### PROBLEM REQUIREMENTS
Using the records below, give again exactly the lines from the line that contains "destruct (setup_cron_dedupes sample_cron" through the line that contains "Definition xtime (b", both ends included, and only those.

Saved data entries:
◇ ◇ ◇
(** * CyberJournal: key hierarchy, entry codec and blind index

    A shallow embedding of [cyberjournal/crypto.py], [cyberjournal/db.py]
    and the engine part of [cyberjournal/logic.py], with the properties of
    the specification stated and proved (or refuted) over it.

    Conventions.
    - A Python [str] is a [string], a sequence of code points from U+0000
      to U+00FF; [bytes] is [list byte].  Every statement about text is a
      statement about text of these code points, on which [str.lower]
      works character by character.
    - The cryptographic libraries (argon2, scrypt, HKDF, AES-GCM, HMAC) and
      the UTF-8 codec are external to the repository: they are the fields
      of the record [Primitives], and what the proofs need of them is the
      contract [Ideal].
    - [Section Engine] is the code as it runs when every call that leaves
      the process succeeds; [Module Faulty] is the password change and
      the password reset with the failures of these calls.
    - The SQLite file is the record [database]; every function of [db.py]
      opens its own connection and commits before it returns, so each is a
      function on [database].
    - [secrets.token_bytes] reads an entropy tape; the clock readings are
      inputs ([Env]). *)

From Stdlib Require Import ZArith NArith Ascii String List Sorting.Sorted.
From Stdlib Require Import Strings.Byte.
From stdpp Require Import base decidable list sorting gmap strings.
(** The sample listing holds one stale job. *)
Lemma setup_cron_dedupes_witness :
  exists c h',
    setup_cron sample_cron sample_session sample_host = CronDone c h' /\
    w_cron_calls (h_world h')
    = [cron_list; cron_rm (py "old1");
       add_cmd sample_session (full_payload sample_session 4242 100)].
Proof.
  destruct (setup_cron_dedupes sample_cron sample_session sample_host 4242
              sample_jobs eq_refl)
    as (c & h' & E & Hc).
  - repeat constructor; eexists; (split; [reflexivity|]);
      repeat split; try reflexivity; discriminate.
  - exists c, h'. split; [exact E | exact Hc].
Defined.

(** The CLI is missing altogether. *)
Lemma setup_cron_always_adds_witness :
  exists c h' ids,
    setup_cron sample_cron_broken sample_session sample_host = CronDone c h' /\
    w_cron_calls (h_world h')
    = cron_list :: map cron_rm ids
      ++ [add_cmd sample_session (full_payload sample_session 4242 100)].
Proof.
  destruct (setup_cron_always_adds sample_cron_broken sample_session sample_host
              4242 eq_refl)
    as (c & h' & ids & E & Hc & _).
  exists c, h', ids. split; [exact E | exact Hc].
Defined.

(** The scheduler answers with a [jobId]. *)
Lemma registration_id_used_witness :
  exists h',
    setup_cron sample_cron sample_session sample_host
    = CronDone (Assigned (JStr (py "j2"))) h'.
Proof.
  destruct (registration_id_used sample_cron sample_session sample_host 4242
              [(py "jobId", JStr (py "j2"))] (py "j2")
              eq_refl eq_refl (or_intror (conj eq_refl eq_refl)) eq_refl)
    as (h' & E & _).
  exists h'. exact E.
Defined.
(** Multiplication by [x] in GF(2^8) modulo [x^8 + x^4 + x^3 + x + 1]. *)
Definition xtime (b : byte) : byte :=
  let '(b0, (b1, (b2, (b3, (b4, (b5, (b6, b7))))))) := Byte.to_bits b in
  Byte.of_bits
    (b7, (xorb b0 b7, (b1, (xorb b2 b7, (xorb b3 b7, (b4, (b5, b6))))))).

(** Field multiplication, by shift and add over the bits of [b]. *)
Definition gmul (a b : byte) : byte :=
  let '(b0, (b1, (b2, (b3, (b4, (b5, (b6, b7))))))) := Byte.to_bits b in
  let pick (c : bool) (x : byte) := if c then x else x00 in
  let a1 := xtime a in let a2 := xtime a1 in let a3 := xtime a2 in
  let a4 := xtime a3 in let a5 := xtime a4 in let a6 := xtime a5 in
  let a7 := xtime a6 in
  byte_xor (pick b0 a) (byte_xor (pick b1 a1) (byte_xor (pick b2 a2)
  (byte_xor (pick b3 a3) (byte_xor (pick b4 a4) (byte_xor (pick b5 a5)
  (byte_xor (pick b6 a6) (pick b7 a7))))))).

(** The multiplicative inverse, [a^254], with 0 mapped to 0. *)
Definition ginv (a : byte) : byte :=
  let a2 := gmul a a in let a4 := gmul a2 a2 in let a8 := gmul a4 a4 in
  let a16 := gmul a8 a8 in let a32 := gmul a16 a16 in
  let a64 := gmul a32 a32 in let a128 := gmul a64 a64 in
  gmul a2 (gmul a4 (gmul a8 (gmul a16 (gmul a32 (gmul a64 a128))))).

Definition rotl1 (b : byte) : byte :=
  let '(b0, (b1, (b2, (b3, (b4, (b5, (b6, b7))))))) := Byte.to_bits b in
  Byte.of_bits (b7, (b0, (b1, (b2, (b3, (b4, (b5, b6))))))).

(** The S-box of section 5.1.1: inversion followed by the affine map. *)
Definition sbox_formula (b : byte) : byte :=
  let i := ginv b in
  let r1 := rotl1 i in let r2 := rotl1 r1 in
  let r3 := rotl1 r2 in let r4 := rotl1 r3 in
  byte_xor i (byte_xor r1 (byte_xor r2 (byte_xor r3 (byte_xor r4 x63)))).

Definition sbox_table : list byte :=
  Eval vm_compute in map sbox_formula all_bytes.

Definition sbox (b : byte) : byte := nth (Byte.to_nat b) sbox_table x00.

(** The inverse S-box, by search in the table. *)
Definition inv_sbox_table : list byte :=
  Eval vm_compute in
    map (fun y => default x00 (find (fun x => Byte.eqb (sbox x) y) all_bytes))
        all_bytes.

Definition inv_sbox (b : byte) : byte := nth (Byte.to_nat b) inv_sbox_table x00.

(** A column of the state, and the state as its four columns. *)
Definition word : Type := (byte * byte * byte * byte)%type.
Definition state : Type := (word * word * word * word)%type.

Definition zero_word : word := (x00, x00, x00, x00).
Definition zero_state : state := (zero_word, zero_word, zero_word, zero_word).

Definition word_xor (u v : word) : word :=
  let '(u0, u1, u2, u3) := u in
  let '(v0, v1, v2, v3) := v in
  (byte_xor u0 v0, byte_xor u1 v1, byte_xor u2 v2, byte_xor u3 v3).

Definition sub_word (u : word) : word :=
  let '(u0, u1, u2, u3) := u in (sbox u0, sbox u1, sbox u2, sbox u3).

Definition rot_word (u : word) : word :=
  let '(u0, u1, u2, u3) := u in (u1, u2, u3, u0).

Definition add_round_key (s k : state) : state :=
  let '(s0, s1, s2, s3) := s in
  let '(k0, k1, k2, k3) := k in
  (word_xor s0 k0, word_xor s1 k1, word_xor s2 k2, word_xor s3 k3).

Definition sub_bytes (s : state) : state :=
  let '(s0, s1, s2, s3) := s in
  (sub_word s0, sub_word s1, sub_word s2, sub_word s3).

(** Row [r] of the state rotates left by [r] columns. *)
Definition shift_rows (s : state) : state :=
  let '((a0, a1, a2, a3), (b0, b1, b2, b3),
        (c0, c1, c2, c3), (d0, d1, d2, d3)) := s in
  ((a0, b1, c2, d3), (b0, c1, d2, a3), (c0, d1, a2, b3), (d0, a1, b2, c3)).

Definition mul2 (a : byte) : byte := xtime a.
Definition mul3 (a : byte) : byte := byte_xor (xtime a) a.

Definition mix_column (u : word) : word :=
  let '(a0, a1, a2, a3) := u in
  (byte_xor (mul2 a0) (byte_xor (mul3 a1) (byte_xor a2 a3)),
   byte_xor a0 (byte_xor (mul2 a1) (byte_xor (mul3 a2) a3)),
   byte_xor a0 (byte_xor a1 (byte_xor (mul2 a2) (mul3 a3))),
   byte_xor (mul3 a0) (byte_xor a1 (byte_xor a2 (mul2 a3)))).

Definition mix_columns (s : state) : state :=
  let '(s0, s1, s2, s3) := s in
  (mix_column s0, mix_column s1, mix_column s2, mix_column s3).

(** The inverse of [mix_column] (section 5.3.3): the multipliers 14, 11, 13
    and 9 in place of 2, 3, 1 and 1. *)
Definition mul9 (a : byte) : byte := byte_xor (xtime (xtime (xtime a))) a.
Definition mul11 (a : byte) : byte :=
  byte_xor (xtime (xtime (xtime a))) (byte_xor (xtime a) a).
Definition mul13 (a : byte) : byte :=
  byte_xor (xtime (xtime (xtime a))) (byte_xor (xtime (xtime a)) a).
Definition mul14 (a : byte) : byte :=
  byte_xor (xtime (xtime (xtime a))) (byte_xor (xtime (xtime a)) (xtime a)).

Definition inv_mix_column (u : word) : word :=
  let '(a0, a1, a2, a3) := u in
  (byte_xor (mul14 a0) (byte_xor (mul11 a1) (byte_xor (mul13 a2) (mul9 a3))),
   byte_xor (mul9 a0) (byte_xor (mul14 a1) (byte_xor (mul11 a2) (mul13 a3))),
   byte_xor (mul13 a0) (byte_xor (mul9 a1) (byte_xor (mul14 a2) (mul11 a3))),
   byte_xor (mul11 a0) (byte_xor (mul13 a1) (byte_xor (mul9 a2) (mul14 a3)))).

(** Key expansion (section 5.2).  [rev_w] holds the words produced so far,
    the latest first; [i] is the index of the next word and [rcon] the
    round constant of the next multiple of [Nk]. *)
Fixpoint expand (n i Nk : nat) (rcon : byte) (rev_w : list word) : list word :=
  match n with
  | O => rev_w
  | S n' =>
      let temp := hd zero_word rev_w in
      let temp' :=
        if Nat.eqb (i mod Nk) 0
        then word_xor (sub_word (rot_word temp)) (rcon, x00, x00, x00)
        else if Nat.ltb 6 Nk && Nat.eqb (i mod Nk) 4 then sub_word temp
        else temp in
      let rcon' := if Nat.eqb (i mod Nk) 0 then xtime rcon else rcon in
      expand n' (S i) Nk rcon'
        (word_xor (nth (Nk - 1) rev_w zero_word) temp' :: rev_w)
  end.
◇ ◇ ◇
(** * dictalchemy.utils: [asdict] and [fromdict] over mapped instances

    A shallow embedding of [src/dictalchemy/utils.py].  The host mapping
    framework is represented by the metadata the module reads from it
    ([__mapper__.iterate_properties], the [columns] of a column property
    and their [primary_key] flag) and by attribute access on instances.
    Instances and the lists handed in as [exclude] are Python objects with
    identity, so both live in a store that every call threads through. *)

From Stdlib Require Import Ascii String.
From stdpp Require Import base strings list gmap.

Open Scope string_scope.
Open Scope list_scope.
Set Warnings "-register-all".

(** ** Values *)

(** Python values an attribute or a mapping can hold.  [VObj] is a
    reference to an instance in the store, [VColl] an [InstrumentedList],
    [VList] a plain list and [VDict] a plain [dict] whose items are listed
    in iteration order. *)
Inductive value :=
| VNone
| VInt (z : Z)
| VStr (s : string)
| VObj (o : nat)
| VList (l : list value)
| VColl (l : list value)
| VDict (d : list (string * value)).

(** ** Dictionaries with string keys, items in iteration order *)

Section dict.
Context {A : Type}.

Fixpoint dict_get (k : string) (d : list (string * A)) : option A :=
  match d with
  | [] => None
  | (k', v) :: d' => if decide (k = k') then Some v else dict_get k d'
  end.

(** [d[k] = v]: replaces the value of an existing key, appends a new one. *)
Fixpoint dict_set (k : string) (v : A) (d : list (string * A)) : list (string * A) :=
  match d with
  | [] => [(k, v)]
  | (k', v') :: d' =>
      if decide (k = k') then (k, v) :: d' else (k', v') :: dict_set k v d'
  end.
◇ ◇ ◇
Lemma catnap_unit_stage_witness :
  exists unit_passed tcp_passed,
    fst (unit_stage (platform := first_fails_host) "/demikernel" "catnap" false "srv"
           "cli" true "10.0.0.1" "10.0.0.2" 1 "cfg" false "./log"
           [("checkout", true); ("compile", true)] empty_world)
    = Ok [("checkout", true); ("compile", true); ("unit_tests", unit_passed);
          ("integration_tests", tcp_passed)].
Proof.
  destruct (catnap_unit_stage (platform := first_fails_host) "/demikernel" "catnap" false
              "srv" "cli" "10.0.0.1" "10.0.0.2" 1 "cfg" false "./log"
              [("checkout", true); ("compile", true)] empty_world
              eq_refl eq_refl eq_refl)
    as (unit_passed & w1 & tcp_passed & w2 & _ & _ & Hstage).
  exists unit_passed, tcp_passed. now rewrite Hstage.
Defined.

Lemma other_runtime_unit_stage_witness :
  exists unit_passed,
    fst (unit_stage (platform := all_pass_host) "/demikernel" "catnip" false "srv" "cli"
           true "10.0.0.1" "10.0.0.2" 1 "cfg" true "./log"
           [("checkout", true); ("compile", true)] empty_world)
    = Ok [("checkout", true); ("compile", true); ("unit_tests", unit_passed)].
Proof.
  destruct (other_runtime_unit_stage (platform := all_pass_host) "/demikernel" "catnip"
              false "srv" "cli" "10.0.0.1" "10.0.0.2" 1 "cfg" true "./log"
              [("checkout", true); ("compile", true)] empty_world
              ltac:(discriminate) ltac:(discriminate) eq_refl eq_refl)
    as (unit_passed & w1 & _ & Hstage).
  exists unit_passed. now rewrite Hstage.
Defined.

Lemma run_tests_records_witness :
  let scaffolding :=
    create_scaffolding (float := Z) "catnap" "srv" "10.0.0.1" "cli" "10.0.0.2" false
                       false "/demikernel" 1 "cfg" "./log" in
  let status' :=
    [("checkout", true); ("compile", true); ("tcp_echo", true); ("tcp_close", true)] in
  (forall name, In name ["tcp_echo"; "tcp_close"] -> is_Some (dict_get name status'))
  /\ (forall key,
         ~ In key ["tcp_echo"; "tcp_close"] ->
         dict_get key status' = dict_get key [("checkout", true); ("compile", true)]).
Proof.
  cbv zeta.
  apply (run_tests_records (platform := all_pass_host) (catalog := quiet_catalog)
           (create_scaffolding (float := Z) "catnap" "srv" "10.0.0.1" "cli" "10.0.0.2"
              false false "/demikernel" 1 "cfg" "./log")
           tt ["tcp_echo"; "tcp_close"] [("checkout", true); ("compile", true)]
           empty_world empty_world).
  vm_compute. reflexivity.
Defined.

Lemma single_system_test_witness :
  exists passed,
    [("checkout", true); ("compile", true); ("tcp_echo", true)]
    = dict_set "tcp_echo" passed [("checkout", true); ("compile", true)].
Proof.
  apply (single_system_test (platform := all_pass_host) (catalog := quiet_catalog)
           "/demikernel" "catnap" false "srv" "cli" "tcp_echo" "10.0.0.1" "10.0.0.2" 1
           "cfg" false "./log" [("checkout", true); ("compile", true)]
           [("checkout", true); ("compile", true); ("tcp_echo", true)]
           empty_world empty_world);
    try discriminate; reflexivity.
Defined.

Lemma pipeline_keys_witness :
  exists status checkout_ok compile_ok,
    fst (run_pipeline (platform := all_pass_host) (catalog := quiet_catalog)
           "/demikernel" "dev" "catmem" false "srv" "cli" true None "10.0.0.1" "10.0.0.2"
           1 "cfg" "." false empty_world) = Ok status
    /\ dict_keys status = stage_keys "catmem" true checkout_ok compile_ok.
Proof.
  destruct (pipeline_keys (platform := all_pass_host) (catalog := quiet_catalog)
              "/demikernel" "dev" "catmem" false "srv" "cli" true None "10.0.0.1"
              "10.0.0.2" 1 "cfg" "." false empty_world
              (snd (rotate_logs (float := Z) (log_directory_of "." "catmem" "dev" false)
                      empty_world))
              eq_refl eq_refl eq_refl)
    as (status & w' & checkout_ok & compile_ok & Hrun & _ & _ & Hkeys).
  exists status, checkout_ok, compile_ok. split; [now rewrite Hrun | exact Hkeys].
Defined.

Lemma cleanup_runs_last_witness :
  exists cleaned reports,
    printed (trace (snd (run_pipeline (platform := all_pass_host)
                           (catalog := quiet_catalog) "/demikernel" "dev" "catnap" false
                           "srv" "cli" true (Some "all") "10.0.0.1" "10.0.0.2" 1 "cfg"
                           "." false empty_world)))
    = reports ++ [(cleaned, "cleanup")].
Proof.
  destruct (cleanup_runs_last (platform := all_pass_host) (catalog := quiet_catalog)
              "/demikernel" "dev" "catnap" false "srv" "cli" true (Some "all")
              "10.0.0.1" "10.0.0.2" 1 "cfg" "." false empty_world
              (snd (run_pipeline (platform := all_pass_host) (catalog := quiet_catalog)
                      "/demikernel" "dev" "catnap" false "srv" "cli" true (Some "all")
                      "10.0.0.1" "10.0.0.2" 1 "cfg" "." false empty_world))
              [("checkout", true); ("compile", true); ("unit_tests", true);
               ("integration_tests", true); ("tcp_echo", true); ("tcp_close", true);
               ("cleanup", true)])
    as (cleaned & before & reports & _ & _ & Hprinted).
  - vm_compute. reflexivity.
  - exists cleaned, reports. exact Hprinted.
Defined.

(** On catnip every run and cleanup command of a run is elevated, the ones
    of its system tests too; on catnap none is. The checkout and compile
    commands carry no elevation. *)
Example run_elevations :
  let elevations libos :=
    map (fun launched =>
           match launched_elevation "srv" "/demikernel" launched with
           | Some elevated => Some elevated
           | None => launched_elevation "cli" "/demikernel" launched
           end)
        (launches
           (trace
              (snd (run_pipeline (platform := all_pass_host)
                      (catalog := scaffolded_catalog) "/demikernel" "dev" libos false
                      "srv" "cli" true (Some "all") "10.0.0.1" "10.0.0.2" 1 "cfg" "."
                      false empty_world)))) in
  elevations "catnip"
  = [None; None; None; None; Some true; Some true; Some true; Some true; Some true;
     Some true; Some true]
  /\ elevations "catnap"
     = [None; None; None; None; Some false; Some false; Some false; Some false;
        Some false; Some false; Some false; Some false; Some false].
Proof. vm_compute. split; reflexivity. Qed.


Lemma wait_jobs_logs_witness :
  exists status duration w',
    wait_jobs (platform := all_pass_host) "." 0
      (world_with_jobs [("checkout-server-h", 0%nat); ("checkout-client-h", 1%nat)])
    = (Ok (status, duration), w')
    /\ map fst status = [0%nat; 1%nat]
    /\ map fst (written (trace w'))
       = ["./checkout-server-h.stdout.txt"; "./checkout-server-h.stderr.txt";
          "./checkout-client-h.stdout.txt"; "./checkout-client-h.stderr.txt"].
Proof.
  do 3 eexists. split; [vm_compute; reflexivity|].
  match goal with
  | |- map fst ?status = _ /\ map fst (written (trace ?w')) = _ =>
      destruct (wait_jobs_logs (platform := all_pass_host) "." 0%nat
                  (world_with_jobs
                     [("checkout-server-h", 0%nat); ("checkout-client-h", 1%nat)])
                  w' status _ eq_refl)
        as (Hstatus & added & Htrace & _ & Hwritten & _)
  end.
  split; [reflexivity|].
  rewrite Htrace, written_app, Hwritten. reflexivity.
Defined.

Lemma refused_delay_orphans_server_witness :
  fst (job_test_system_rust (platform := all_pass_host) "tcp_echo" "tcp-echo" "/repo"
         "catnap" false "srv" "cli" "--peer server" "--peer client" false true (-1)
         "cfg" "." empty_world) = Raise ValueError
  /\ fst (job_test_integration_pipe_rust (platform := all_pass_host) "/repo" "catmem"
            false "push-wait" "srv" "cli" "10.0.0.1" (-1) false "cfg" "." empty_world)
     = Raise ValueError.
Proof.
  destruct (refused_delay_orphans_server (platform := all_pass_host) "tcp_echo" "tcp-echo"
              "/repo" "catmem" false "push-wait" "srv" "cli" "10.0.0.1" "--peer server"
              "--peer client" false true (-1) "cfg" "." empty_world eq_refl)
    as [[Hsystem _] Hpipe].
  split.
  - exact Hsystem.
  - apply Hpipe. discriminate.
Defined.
◇ ◇ ◇
### FINISHED EXERCISE
  destruct (setup_cron_dedupes sample_cron sample_session sample_host 4242
              sample_jobs eq_refl)
    as (c & h' & E & Hc).
  - repeat constructor; eexists; (split; [reflexivity|]);
      repeat split; try reflexivity; discriminate.
  - exists c, h'. split; [exact E | exact Hc].
Defined.

(** The CLI is missing altogether. *)
Lemma setup_cron_always_adds_witness :
  exists c h' ids,
    setup_cron sample_cron_broken sample_session sample_host = CronDone c h' /\
    w_cron_calls (h_world h')
    = cron_list :: map cron_rm ids
      ++ [add_cmd sample_session (full_payload sample_session 4242 100)].
Proof.
  destruct (setup_cron_always_adds sample_cron_broken sample_session sample_host
              4242 eq_refl)
    as (c & h' & ids & E & Hc & _).
  exists c, h', ids. split; [exact E | exact Hc].
Defined.

(** The scheduler answers with a [jobId]. *)
Lemma registration_id_used_witness :
  exists h',
    setup_cron sample_cron sample_session sample_host
    = CronDone (Assigned (JStr (py "j2"))) h'.
Proof.
  destruct (registration_id_used sample_cron sample_session sample_host 4242
              [(py "jobId", JStr (py "j2"))] (py "j2")
              eq_refl eq_refl (or_intror (conj eq_refl eq_refl)) eq_refl)
    as (h' & E & _).
  exists h'. exact E.
Defined.
(** Multiplication by [x] in GF(2^8) modulo [x^8 + x^4 + x^3 + x + 1]. *)
Definition xtime (b : byte) : byte :=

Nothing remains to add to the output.